(Stored items)
======
(** X5: the log of a run in which every call raises.  Each attempt is
    announced with its number, counted from 1, each failure is logged with
    that number and the message of the exception, and each sleep is announced
    with its length; after the last failure nothing more is printed. *)
Theorem backoff_log_when_exhausted (env : Environment) (client : Client)
    (contents : list Content) (system_instruction : string) (tools : list Tool)
    (n : Z) (errs : nat -> Exception) (w : World) :
  (0 < n)%Z ->
  (forall i, (i < Z.to_nat n)%nat ->
     models_generate_content env client
       (backoff_call contents system_instruction tools) (calls_made w + i)
     = Raise (errs i)) ->
  stdout (snd (call_gemini_with_backoff env client contents system_instruction
                 tools n w))
  = (stdout w ++ failed_rounds_log errs 0 (Z.to_nat n - 1)
     ++ [attempting_line (Z.to_nat n - 1);
         failed_line (Z.to_nat n - 1) (errs (Z.to_nat n - 1)%nat)])%list
  /\ forall i, (i < Z.to_nat n)%nat ->
       In (failed_line i (errs i))
          (stdout (snd (call_gemini_with_backoff env client contents
                          system_instruction tools n w))).
Proof.
  intros Hn Hfail.
  pose proof (backoff_log_exhausted_run env client contents system_instruction
                tools n errs w Hn Hfail) as Hlog.
  split; [exact Hlog|].
  intros i Hi. rewrite Hlog. apply in_or_app. right.
  destruct (Nat.eq_dec i (Z.to_nat n - 1)) as [->|Hne].
  - apply in_or_app. right. right. now left.
  - apply in_or_app. left. unfold failed_rounds_log.
    apply in_flat_map. exists i. split.
    + apply in_seq. lia.
    + right. now left.
Qed.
======
## ABOUT THIS EXERCISE
When the word "announced" occurs in a line above, list that line.

## EXPECTED OUTPUT
    announced with its number, counted from 1, each failure is logged with
    that number and the message of the exception, and each sleep is announced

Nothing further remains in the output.